(** * GARI backend: lobby lifecycle, finalization and rating

    A shallow embedding of the request handlers of the ride-sharing backend
    (lobbies, chat, rides, map, account deletion, socket service) and of its
    middleware (authentication, validation) over an explicit model of the
    PostgreSQL tables declared in [src/config/database.js].

    Conventions of the embedding.
    - A table is the list of its rows in insertion order; a handler is a
      function from the database (and the request) to the new database and
      the response it sends.
    - UUIDs, locations and statuses are strings, as the code has them. A
      string is the sequence of its UTF-16 code units, each below 256 (text
      in Latin-1): a character is one code unit, which is what a length
      counts, and the white space is TAB to CR, the space and the no-break
      space U+00A0. Text beyond Latin-1 is outside the model.
    - Numbers are exact rationals [Q]. What a handler writes to a
      DECIMAL(p,2) column of rides, ride_participants or users is rounded
      to two decimals, half away from zero, and refused when it does not
      fit, as PostgreSQL does; an INTEGER column holds 32 bits. The double
      that JavaScript holds in between (a quotient, the parsed AVG) is
      taken for the rational it approximates: the two round to the same
      cents unless they lie within 1e-15 of a half cent without being one,
      which no mean of fewer than 10^12 ratings does. The price of a lobby
      is kept as it was sent. The coordinates of the map routes are the
      values of their doubles.
    - The values PostgreSQL generates ([gen_random_uuid()]) are inputs of the
      operation that inserts the row; timestamps are left out.
    - [req.user.id] is the identity established by [authenticateToken]
      (middleware/auth.js, modelled on its own below): handlers take it as
      an argument, and the foreign keys to [users] are not checked for it.
    - Of the constraints of the schema, the model has the primary keys of
      the rows it generates, UNIQUE(lobby_id, user_id), NOT NULL where a
      handler may pass null, and the length of VARCHAR(20) where a handler
      passes a string of its caller.
    - Requests are served one after the other. *)

From Stdlib Require Import List String Ascii Bool Arith ZArith QArith Lia.
Import ListNotations.

Local Open Scope string_scope.
Local Open Scope Z_scope.

(** ** Tables (src/config/database.js, createTables) *)

Definition uuid := string.

(** JavaScript numbers as the handlers use them: a rational or NaN. *)
Inductive js_number :=
| Num (q : Q)
| NaN.

(** ** Numeric columns *)

Definition is_some {A} (o : option A) : bool :=
  match o with
  | Some _ => true
  | None => false
  end.

(** The hundredths of [q], rounded half away from zero. *)
Definition cents (q : Q) : Z :=
  let n := Qnum q in
  let d := Z.pos (Qden q) in
  if 0 <=? n then (200 * n + d) / (2 * d)
  else - ((200 * - n + d) / (2 * d)).

(** [q] at scale 2. *)
Definition round2 (q : Q) : Q := cents q # 100.

(** What a DECIMAL(p,2) column stores for [q]: the value at scale 2, or
    nothing ("numeric field overflow") when it has more than [p] digits. *)
Definition decimal (p : Z) (q : Q) : option Q :=
  if Z.abs (cents q) <? 10 ^ p then Some (round2 q) else None.

(** A number or NaN at scale 2. *)
Definition scale2 (a : js_number) : js_number :=
  match a with
  | Num q => Num (round2 q)
  | NaN => NaN
  end.

(** What a DECIMAL(p,2) column stores for a number or NaN; the type holds
    NaN as well. *)
Definition decimal_number (p : Z) (a : js_number) : option js_number :=
  match a with
  | Num q => if is_some (decimal p q) then Some (scale2 a) else None
  | NaN => Some NaN
  end.

(** An INTEGER column holds 32 bits. *)
Definition int4 (z : Z) : bool :=
  (- 2147483648 <=? z) && (z <=? 2147483647).

Record user_row := {
  user_id : uuid;
  user_total_rides : Z;
  user_rating : js_number;
  user_is_active : bool
}.

Record lobby_row := {
  lobby_id : uuid;
  creator_id : uuid;
  from_location : string;
  to_location : string;
  from_coordinates : Q * Q;
  to_coordinates : Q * Q;
  departure_time : string;
  vehicle_type : string;
  available_seats : Z;
  price_per_seat : Q;
  description : string;
  lobby_status : string
}.

Record member_row := {
  member_lobby_id : uuid;
  member_user_id : uuid;
  pickup_location : string;
  member_status : string
}.

Record chat_row := {
  chat_id : uuid;
  chat_lobby_id : uuid;
  chat_user_id : uuid;
  chat_message : string;
  message_type : string
}.

Record ride_row := {
  ride_id : uuid;
  ride_lobby_id : uuid;
  driver_id : uuid;
  ride_from_location : string;
  ride_to_location : string;
  ride_departure_time : string;
  total_amount : Q;
  distance_km : option Q;
  duration_minutes : option Z;
  ride_status : string
}.

Record participant_row := {
  part_ride_id : uuid;
  part_user_id : uuid;
  amount_paid : js_number;
  part_pickup_location : string;
  dropoff_location : string;
  rating : option Z;
  review : option string
}.

Record DB := {
  users : list user_row;
  lobbies : list lobby_row;
  lobby_members : list member_row;
  chat_messages : list chat_row;
  rides : list ride_row;
  ride_participants : list participant_row
}.

Definition empty_db : DB :=
  {| users := []; lobbies := []; lobby_members := []; chat_messages := [];
     rides := []; ride_participants := [] |}.

Definition set_lobbies (st : DB) (ls : list lobby_row) : DB :=
  {| users := users st; lobbies := ls; lobby_members := lobby_members st;
     chat_messages := chat_messages st; rides := rides st;
     ride_participants := ride_participants st |}.

Definition set_lobby_members (st : DB) (ms : list member_row) : DB :=
  {| users := users st; lobbies := lobbies st; lobby_members := ms;
     chat_messages := chat_messages st; rides := rides st;
     ride_participants := ride_participants st |}.

Definition set_users (st : DB) (us : list user_row) : DB :=
  {| users := us; lobbies := lobbies st; lobby_members := lobby_members st;
     chat_messages := chat_messages st; rides := rides st;
     ride_participants := ride_participants st |}.

Definition set_chat_messages (st : DB) (cs : list chat_row) : DB :=
  {| users := users st; lobbies := lobbies st;
     lobby_members := lobby_members st; chat_messages := cs;
     rides := rides st; ride_participants := ride_participants st |}.

Definition set_rides (st : DB) (rs : list ride_row) : DB :=
  {| users := users st; lobbies := lobbies st;
     lobby_members := lobby_members st; chat_messages := chat_messages st;
     rides := rs; ride_participants := ride_participants st |}.

Definition set_ride_participants (st : DB) (ps : list participant_row) : DB :=
  {| users := users st; lobbies := lobbies st;
     lobby_members := lobby_members st; chat_messages := chat_messages st;
     rides := rides st; ride_participants := ps |}.

(** ** Responses *)

Record response := {
  status_code : nat;
  success : bool;
  message : string
}.

Definition json (code : nat) (ok : bool) (msg : string) : response :=
  {| status_code := code; success := ok; message := msg |}.

(** ** Queries shared by the handlers *)

(** [SELECT * FROM lobbies WHERE id = $1] *)
Definition lobbies_by_id (st : DB) (id : uuid) : list lobby_row :=
  filter (fun l => lobby_id l =? id)%string (lobbies st).

(** [SELECT * FROM lobbies WHERE id = $1 AND status = $2] *)
Definition lobbies_by_id_status (st : DB) (id : uuid) (s : string)
  : list lobby_row :=
  filter (fun l => (lobby_id l =? id)%string && (lobby_status l =? s)%string)
         (lobbies st).

(** [SELECT * FROM lobby_members WHERE lobby_id = $1 AND user_id = $2] *)
Definition member_rows (st : DB) (lobby user : uuid) : list member_row :=
  filter (fun m => (member_lobby_id m =? lobby)%string
                   && (member_user_id m =? user)%string)
         (lobby_members st).

(** [... WHERE lobby_id = $1 AND user_id = $2 AND status = $3] *)
Definition member_rows_status (st : DB) (lobby user : uuid) (s : string)
  : list member_row :=
  filter (fun m => (member_lobby_id m =? lobby)%string
                   && (member_user_id m =? user)%string
                   && (member_status m =? s)%string)
         (lobby_members st).

(** [SELECT * FROM lobby_members WHERE lobby_id = $1 AND status = $2] *)
Definition members_with_status (st : DB) (lobby : uuid) (s : string)
  : list member_row :=
  filter (fun m => (member_lobby_id m =? lobby)%string
                   && (member_status m =? s)%string)
         (lobby_members st).

(** [SELECT COUNT( * ) FROM lobby_members WHERE lobby_id = $1 AND status = $2] *)
Definition count_members (st : DB) (lobby : uuid) (s : string) : Z :=
  Z.of_nat (List.length (members_with_status st lobby s)).

(** [UPDATE lobbies SET status = $1 WHERE id = $2] *)
Definition update_lobby_status (st : DB) (s : string) (id : uuid) : DB :=
  set_lobbies st
    (map (fun l =>
            if (lobby_id l =? id)%string then
              {| lobby_id := lobby_id l; creator_id := creator_id l;
                 from_location := from_location l;
                 to_location := to_location l;
                 from_coordinates := from_coordinates l;
                 to_coordinates := to_coordinates l;
                 departure_time := departure_time l;
                 vehicle_type := vehicle_type l;
                 available_seats := available_seats l;
                 price_per_seat := price_per_seat l;
                 description := description l;
                 lobby_status := s |}
            else l)
         (lobbies st)).

(** [UPDATE lobby_members SET status = $1 WHERE lobby_id = $2 AND user_id = $3] *)
Definition update_member_status (st : DB) (s : string) (lobby user : uuid)
  : DB :=
  set_lobby_members st
    (map (fun m =>
            if (member_lobby_id m =? lobby)%string
               && (member_user_id m =? user)%string
            then {| member_lobby_id := member_lobby_id m;
                    member_user_id := member_user_id m;
                    pickup_location := pickup_location m;
                    member_status := s |}
            else m)
         (lobby_members st)).

(** [INSERT INTO lobby_members (lobby_id, user_id, pickup_location)]: the
    status column takes its default, 'active'; the insert raises when the
    pair is already there (UNIQUE(lobby_id, user_id)). *)
Definition insert_member (st : DB) (lobby user : uuid) (pickup : string)
  : option DB :=
  match member_rows st lobby user with
  | [] =>
      Some (set_lobby_members st
              (lobby_members st ++
                 [{| member_lobby_id := lobby; member_user_id := user;
                     pickup_location := pickup;
                     member_status := "active" |}]))
  | _ :: _ => None
  end.

(** [INSERT INTO lobbies ... RETURNING *]: raises when the primary key is
    taken; the status column takes its default, 'active'. *)
Definition insert_lobby (st : DB) (l : lobby_row) : option DB :=
  match lobbies_by_id st (lobby_id l) with
  | [] => Some (set_lobbies st (lobbies st ++ [l]))
  | _ :: _ => None
  end.

(** ** Validation middleware (src/middleware/validation.js)

    express-validator and validator.js are dependencies of the repository;
    the validators used here are modelled from their documented behaviour:
    a missing field is validated as the empty string, [trim] strips white
    space at both ends and replaces the field, [isUUID] accepts the
    8-4-4-4-12 hexadecimal shape. *)

Definition is_hex (c : ascii) : bool :=
  let n := nat_of_ascii c in
  ((48 <=? n) && (n <=? 57) || (65 <=? n) && (n <=? 70)
   || (97 <=? n) && (n <=? 102))%nat.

######

Assignment: Your task for the entries above: copy exactly the span starting with the line with "ride_participants : list participant_row" and going on through the line with "rides := rides st; ride_participants := ride_participants", both lines included, and nothing else.

Response to the task:
  ride_participants : list participant_row
}.

Definition empty_db : DB :=
  {| users := []; lobbies := []; lobby_members := []; chat_messages := [];
     rides := []; ride_participants := [] |}.

Definition set_lobbies (st : DB) (ls : list lobby_row) : DB :=
  {| users := users st; lobbies := ls; lobby_members := lobby_members st;
     chat_messages := chat_messages st; rides := rides st;
     ride_participants := ride_participants st |}.

Definition set_lobby_members (st : DB) (ms : list member_row) : DB :=
  {| users := users st; lobbies := lobbies st; lobby_members := ms;
     chat_messages := chat_messages st; rides := rides st;
     ride_participants := ride_participants st |}.

Definition set_users (st : DB) (us : list user_row) : DB :=
  {| users := us; lobbies := lobbies st; lobby_members := lobby_members st;
     chat_messages := chat_messages st; rides := rides st;
     ride_participants := ride_participants st |}.

Definition set_chat_messages (st : DB) (cs : list chat_row) : DB :=
  {| users := users st; lobbies := lobbies st;
     lobby_members := lobby_members st; chat_messages := cs;
     rides := rides st; ride_participants := ride_participants st |}.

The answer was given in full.